Australia’s share market continued a tepid recovery this week, managing to climb 1.2 per cent despite a lacklustre Friday which saw the ASX 200 index slip 6 points.
It was the first daily fall for the past ten sessions and the main culprit dragging the bourse lower was the energy sector, which was hit by falling oil prices which have now shed around 20 per cent since peaking in October.
Concerns about slowing global growth and increasing oil stockpiles was behind the oil slump and local oil stocks felt the heat.
Gas and oil giant Woodside (ASX: WPL) put in a poor performance, shedding 1.3 per cent or 45c to $33.77.
Santos (ASX: STO) also had a bad day, losing 7c or almost 1.1 per cent to $6.42.
Woolworths sells petrol business for $1.7 billion
Woolworths (ASX: WOW) shares will be worth watching at the open on Monday after the supermarket giant announced it had sold its petrol business for $1.725 billion to EG Group.
Pending Foreign Investment Review Board approval, the 540 Woolworths-owned fuel convenience sites will be transferred to EG Group, which operates around 4,700 sites across Europe and North America.

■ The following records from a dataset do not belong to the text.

(* ===== verification/MemProps.v ===== *)
(** * Properties of the simulated memories

    Pointers as cells of one memory, the big-endian accesses of endian.c, the
    address translation against a functional specification, and the debugger's
    transfers. *)
From S2P Require Import Prelude CInt Opcodes State Memory Cregs.
From S2P Require Import SimopsAlu SimopsAcc SimopsFlow SimopsMem SimopsTrap Interp Logic OpRules.
From S2P Require Import Machine.

(** ** Cells *)

(** The pointers C gives a meaning are those of the allocated blocks: a store
    changes one cell, and no block appears or goes. *)
Lemma ptr_ok_set s p v q : ptr_ok (ptr_set p v s) q = ptr_ok s q.
Proof.
  unfold ptr_ok, ptr_block, ptr_set. destruct p as [o|o|g o|o], q as [o'|o'|g' o'|o']; simpl; try done.
  - by destruct (imem s).
  - by destruct (dmem s).
  - destruct (decide (g = g')) as [->|Hne].
    + rewrite lookup_alter_eq. by destruct (umem s !! g').
    + by rewrite lookup_alter_ne by done.
Qed.

Lemma ptr_get_set_eq s p v : ptr_ok s p = true -> ptr_get (ptr_set p v s) p = v.
Proof.
  unfold ptr_ok, ptr_get, ptr_block, ptr_set. destruct p as [o|o|g o|o]; simpl; [| | |done].
  - destruct (imem s); simpl; [|done]. by rewrite lookup_insert_eq.
  - destruct (dmem s); simpl; [|done]. by rewrite lookup_insert_eq.
  - rewrite lookup_alter_eq. destruct (umem s !! g); simpl; [|done]. by rewrite lookup_insert_eq.
Qed.

Lemma ptr_get_set_ne s p v q : q <> p -> ptr_get (ptr_set p v s) q = ptr_get s q.
Proof.
  unfold ptr_get, ptr_block, ptr_set. intros Hne.
  destruct p as [o|o|g o|o], q as [o'|o'|g' o'|o']; simpl; try done.
  - destruct (imem s); simpl; [|done]. by rewrite lookup_insert_ne by congruence.
  - destruct (dmem s); simpl; [|done]. by rewrite lookup_insert_ne by congruence.
  - destruct (decide (g = g')) as [->|Hg]; [|by rewrite lookup_alter_ne by done].
    rewrite lookup_alter_eq. destruct (umem s !! g'); simpl; [|done].
    by rewrite lookup_insert_ne by congruence.
Qed.

Lemma store_byte_Ret p v s x s' :
  store_byte p v s = Ret x s' <-> ptr_ok s p = true /\ s' = ptr_set p (u8 v) s.
Proof.
  unfold store_byte. destruct x, (ptr_ok s p); (split; [by intros [= <-]|]); [|by intros []].
  by intros [_ ->].
Qed.
Lemma store_byte_ok p v s : ptr_ok s p = true -> store_byte p v s = Ret tt (ptr_set p (u8 v) s).
Proof. intros. by apply store_byte_Ret. Qed.
Lemma load_byte_ok p s : ptr_ok s p = true -> load_byte p s = Ret (ptr_get s p) s.
Proof. unfold load_byte. by intros ->. Qed.

Lemma ptr_add_add p m n : ptr_add (ptr_add p m) n = ptr_add p (m + n).
Proof. destruct p; simpl; f_equal; lia. Qed.
Lemma ptr_add_0 p : ptr_add p 0 = p.
Proof. destruct p; simpl; f_equal; lia. Qed.
Lemma ptr_add_inj p m n : ptr_add p m = ptr_add p n -> m = n.
Proof. destruct p; simpl; intros [=]; lia. Qed.
Lemma ptr_add_ne p m n : m <> n -> ptr_add p m <> ptr_add p n.
Proof. intros H E. by apply H, (ptr_add_inj p). Qed.

(** ** Sequences of bytes *)

Definition byte_at (s : state) (p : ptr) (i : Z) : Z := ptr_get s (ptr_add p i).
Definition bytes_in (s : state) (p : ptr) (n : Z) : Prop :=
  forall i, 0 <= i < n -> ptr_ok s (ptr_add p i) = true.

Lemma get_word_ok p s :
  bytes_in s p 2 ->
  get_word p s = Ret (u16 (Z.shiftl (byte_at s p 0) 8 + byte_at s p 1)) s.
Proof.
  intros H. unfold get_word, bind. rewrite <- (ptr_add_0 p) at 1.
  rewrite load_byte_ok by (apply H; lia). by rewrite load_byte_ok by (apply H; lia).
Qed.
Lemma get_longword_ok p s :
  bytes_in s p 4 ->
  get_longword p s = Ret (u32 (Z.shiftl (byte_at s p 0) 24 + Z.shiftl (byte_at s p 1) 16
                               + Z.shiftl (byte_at s p 2) 8 + byte_at s p 3)) s.
Proof.
  intros H. unfold get_longword, bind. rewrite <- (ptr_add_0 p) at 1.
  rewrite load_byte_ok by (apply H; lia). rewrite load_byte_ok by (apply H; lia).
  rewrite load_byte_ok by (apply H; lia). by rewrite load_byte_ok by (apply H; lia).
Qed.

(** What a store of [n] bytes at [p] leaves: the bytes [f 0 .. f (n-1)] at [p] and
    the rest as it was. *)
Definition stored (p : ptr) (n : Z) (f : Z -> Z) (s s' : state) : Prop :=
  (forall q, ptr_ok s' q = ptr_ok s q) /\
  (forall i, 0 <= i < n -> ptr_ok s (ptr_add p i) = true /\ byte_at s' p i = f i) /\
  (forall q, (forall i, 0 <= i < n -> q <> ptr_add p i) -> ptr_get s' q = ptr_get s q).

EG employs more than 28,000 people globally and as part of the deal the existing 4c a litre shopping docket discounts and reward points from Woolworths stores will still work in the petrol stations as part of a 15 year commercial alliance between the two companies that covers fuel discount redemption, loyalty and wholesale product supply.
The deal was announced just after the share market had closed and up until then Woolworths shares had firmed 7c or 0.24 per cent to $29.42.
This deal effectively replaces an earlier one with BP that was halted by competition concerns and is likely to be welcomed by investors because it greatly simplifies the Woolworths business, along with the closure of the troubled hardware chain Masters.
Traumas for Lendlease
It was not a good day for Lendlease (ASX: LLC), with shares falling 18.3 per cent to $14.25 after its chief executive admitted he was embarrassed by problems that have forced the construction company to take a $350 million post-tax impairment in its first-half results.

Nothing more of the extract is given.